October 22, 2015, was the date on which the Federal Communications Commission (FCC), proved itself to be the prisoners’ friend. It announced that it was taking a big step to reduce what it called “excessive rates and egregious fees” of up to $14 a minute that were being charged by phone companies providing phone service to inmates in state and federal prisons. In announcing the change, the commission observed that “high inmate call rates have made [phone] contact unaffordable for many families, who often live in poverty.” As Tom Wheeler, the chairman of the FCC, said in a statement accompanying the rule revision, “[F]ew issues have a more direct and meaningful impact on the lives of millions of Americans than inmate calling reform. With today’s action we will provide material relief to nearly two million families with loved ones behind bars. . . . Inmate calling reform is not only the right thing to do, it is also good policy. . . .By adopting tiered rate caps that apply to all interstate and intrastate Integrated Communication Services (ICS) calls, and limiting and capping runaway ancillary service charges, this item addresses unaffordable ICS rates . . . . Today’s actions . . . address a prime example of a market failure. Where, as here, market forces have not been able to discipline costs to consumers, we must shoulder the responsibility of promoting communications services that do not leave the most vulnerable of our population behind.” (Whether inmates qualify as “the most vulnerable of our population” others can decide.) As a result of the FCC’s action, the price for prison calls went down to as low as $.11 a minute.

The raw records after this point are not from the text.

(** * trafficSimulator: signals, phantom vehicles and the simulation stepper

    A shallow embedding of [core/traffic_signal.py] and [core/simulation.py].

    Conventions.
    - The numbers of the program are binary floating-point numbers.  A
      finite one is the rational it denotes ([Q]), and comparisons are
      those of [Q].  [TrafficSignal] and [Simulation] compute with the
      exact operations of [Q]; [Rounded] repeats the update of a signal
      with the operations of the machine as a parameter, for the
      properties that depend on how sums, differences and quotients are
      rounded or on [**] overflowing.
    - A Python exception is the [Raise] alternative of [result]; the state
      left behind by a method that raised is not kept, except where a
      method is written in state-passing style ([create_traffic_signal]).
    - A [dict] is a [gmap]; a [list] or [deque] indexed by position is a
      Rocq list read with stdpp's lookup. *)

From Stdlib Require Import QArith Qround ZArith Lia Lqa.
From stdpp Require Import gmap list option.

(** ** Exceptions *)

Inductive exn : Set :=
| ValueError | IndexError | KeyError | TypeError | ZeroDivisionError
| OverflowError.

Inductive result (A : Type) : Type :=
| Ok (val : A)
| Raise (e : exn).
Arguments Ok {A} val.
Arguments Raise {A} e.

Definition bind {A B} (m : result A) (k : A -> result B) : result B :=
  match m with
  | Ok val => k val
  | Raise e => Raise e
  end.

Notation "x <- m ;; k" := (bind m (fun x => k))
  (at level 100, m at next level, right associativity).

(** ** Python primitives *)

(** Position denoted by the subscript [i] in a sequence of [n] items:
    negative subscripts count from the end. *)
Definition py_index (n : nat) (i : Z) : option nat :=
  if ((0 <=? i) && (i <? Z.of_nat n))%Z then Some (Z.to_nat i)
  else if ((- Z.of_nat n <=? i) && (i <? 0))%Z then Some (Z.to_nat (Z.of_nat n + i))
  else None.

(** [seq[i]] *)
Definition py_getitem {A} (items : list A) (i : Z) : result A :=
  match py_index (length items) i with
  | Some k => match items !! k with
              | Some val => Ok val
              | None => Raise IndexError
              end
  | None => Raise IndexError
  end.

(** [d[key]] *)
Definition dict_getitem {A} (d : gmap nat A) (key : nat) : result A :=
  match d !! key with
  | Some val => Ok val
  | None => Raise KeyError
  end.

(** [a / b] *)
Definition py_truediv (a b : Q) : result Q :=
  if Qeq_bool b 0 then Raise ZeroDivisionError else Ok (a / b)%Q.

(** An attribute that must hold a number when it is compared or
    subtracted; [None] there is a [TypeError]. *)
Definition py_number (o : option Q) : result Q :=
  match o with
  | Some q => Ok q
  | None => Raise TypeError
  end.

(** ** Vehicle

    [core/vehicle.py] is not part of the sources at hand: the record lists
    the attributes that the signal and the stepper read or write, and the
    kinematic method [Vehicle.update] is a parameter of the stepper.  The
    identity of a vehicle is its key in the simulation's vehicle table. *)
Module Vehicle.
Record obj : Type := mk {
  path : list Z;
  current_road_index : nat;
  x : Q;
  v : Q;
  a : Q;
  l : Q;
  s0 : Q;
  v_max : Q;
  a_max : Q;
  b_max : Q
}.

Definition set_x (val : Q) (self : obj) : obj :=
  mk (path self) (current_road_index self) val (v self) (a self) (l self)
     (s0 self) (v_max self) (a_max self) (b_max self).

Definition set_current_road_index (val : nat) (self : obj) : obj :=
  mk (path self) val (x self) (v self) (a self) (l self)
     (s0 self) (v_max self) (a_max self) (b_max self).
End Vehicle.

(** ** Segment

    The geometry classes are not part of the sources at hand: a segment is
    its queue of vehicle identifiers (front first) and the value that
    [get_length()] returns. *)
Module Segment.
Record obj : Type := mk {
  vehicles : list nat;
  get_length : Q
}.

Definition set_vehicles (val : list nat) (self : obj) : obj :=
  mk val (get_length self).

(** [vehicles.append(vehicle_id)] *)
Definition append (vehicle_id : nat) (self : obj) : obj :=
  set_vehicles (vehicles self ++ [vehicle_id]) self.

(** [vehicles.popleft()] *)
Definition popleft (self : obj) : obj :=
  set_vehicles (tail (vehicles self)) self.
End Segment.

(** ** TrafficSignal *)

Inductive SignalState : Set := GREEN | YELLOW | RED.

Module TrafficSignal.
Record obj : Type := mk {
  segment_index : Z;
  green_duration : Q;
  yellow_duration : Q;
  red_duration : Q;
  stop_position : option Q;
  _cycle_time : Q;
  _state : SignalState;
  phantom : option Vehicle.obj;
  _position_resolved : bool;
  _yellow_hold : bool
}.

(** The keys of the [config] dictionary that name attributes of the
    signal; an absent key is [None]. *)
Record config : Type := mk_config {
  cfg_segment_index : option Z;
  cfg_green_duration : option Q;
  cfg_yellow_duration : option Q;
  cfg_red_duration : option Q;
  cfg_stop_position : option Q
}.

Definition empty_config : config := mk_config None None None None None.

(** [config["segment_index"] = segment_index] *)
Definition config_set_segment_index (i : Z) (c : config) : config :=
  mk_config (Some i) (cfg_green_duration c) (cfg_yellow_duration c)
            (cfg_red_duration c) (cfg_stop_position c).

Definition _set_default_config : obj :=
  mk 0 10 3 10 None 0 GREEN None false false.

Definition apply_config (c : config) (self : obj) : obj :=
  mk (default (segment_index self) (cfg_segment_index c))
     (default (green_duration self) (cfg_green_duration c))
     (default (yellow_duration self) (cfg_yellow_duration c))
     (default (red_duration self) (cfg_red_duration c))
     (match cfg_stop_position c with
      | Some p => Some p
      | None => stop_position self
      end)
     (_cycle_time self) (_state self) (phantom self)
     (_position_resolved self) (_yellow_hold self).

Definition _init_properties (self : obj) : obj :=
  mk (segment_index self) (green_duration self) (yellow_duration self)
     (red_duration self) (stop_position self)
     0 GREEN None false false.

Definition __init__ (c : option config) : obj :=
  let self := _set_default_config in
  let self := match c with
              | Some c => apply_config c self
              | None => self
              end in
  _init_properties self.

Definition cycle_duration (self : obj) : Q :=
  (green_duration self + yellow_duration self + red_duration self)%Q.

Definition set_stop_position (val : option Q) (self : obj) : obj :=
  mk (segment_index self) (green_duration self) (yellow_duration self)
     (red_duration self) val (_cycle_time self) (_state self)
     (phantom self) true (_yellow_hold self).

Definition set_clock (ct : Q) (st : SignalState) (self : obj) : obj :=
  mk (segment_index self) (green_duration self) (yellow_duration self)
     (red_duration self) (stop_position self) ct st
     (phantom self) (_position_resolved self) (_yellow_hold self).

Definition set_phantom (ph : option Vehicle.obj) (hold : bool) (self : obj) : obj :=
  mk (segment_index self) (green_duration self) (yellow_duration self)
     (red_duration self) (stop_position self) (_cycle_time self)
     (_state self) ph (_position_resolved self) hold.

Phone companies providing prison service were, of course, upset with the ruling since prisoners were, at up to $14 a minute for in state calls, a profit center that the companies hated to lose. Depriving phone companies of the opportunity to charge exorbitant rates to prisoners was just as bad as if some court had suddenly decided to shorten all the prisoners’ sentences, thus depriving phone companies of their highly desirable prison customers. Not wanting to sit quietly by as this important source of revenue was taken from them, the companies filed suit in the D.C. Court of Appeals claiming that the FCC lacked the authority to put caps on what they were charging the inmates, and, even if it had the authority, it had abused its authority by setting caps that were too low. (An intriguing argument in favor of higher rates, was put forth by Mithun Mansinghani, a deputy solicitor general from Oklahoma who got involved in the suit on behalf of Oklahoma. His argument suggests he must have been one of the top students in his law school class. He said phone companies should be able to charge higher rates than those that had been set by the FCC, because of the risk they assumed by furnishing phones to prisons. The prisoners might, he suggested, use the phone to further criminal activity, and should that happen, the phone company might incur liability. The creativity of his theory cannot be overstated. The possibility that any time a phone is used in furtherance of any criminal activity, whether a ransom demand, or a plan to rob a bank, the bad results flowing from the phone call may be charged to the phone company, is an intriguing one for lawyers and presents the creative lawyer with a whole new arena in which to conduct litigation

In 2017, a funny thing happened on the way to the phone booth. Republicans became a majority in, among other places, the FCC. The Democrats, the authors of the cap when in the majority in the FCC, had left the FCC, and Republicans were then in the majority. Among their early activities was to roll back the rules that capped the cost of prison phone calls. The attorneys who had been representing the FCC in upholding the FCC’s 2015 actions, notified the court that they would no longer defend the lower rates that had been set by the democratic majority in 2015. Since the Court had already set the matter for argument, and declined to postpone the argument, it is not clear as of this writing, where the case is headed. Where phone rates for prisoners are headed is clear-they are going back up. The off spring of the white House of Horrors know how to make prisons profit centers. Phones are one. Prisons another. Prisons, however, are a matter for another day.


Thursday, March 16, 2017

Trump and Taxes II

Taxes are what we pay for civilized society.
— Oliver Wendell Holmes, Companio de Tobacos v. Collector (1904)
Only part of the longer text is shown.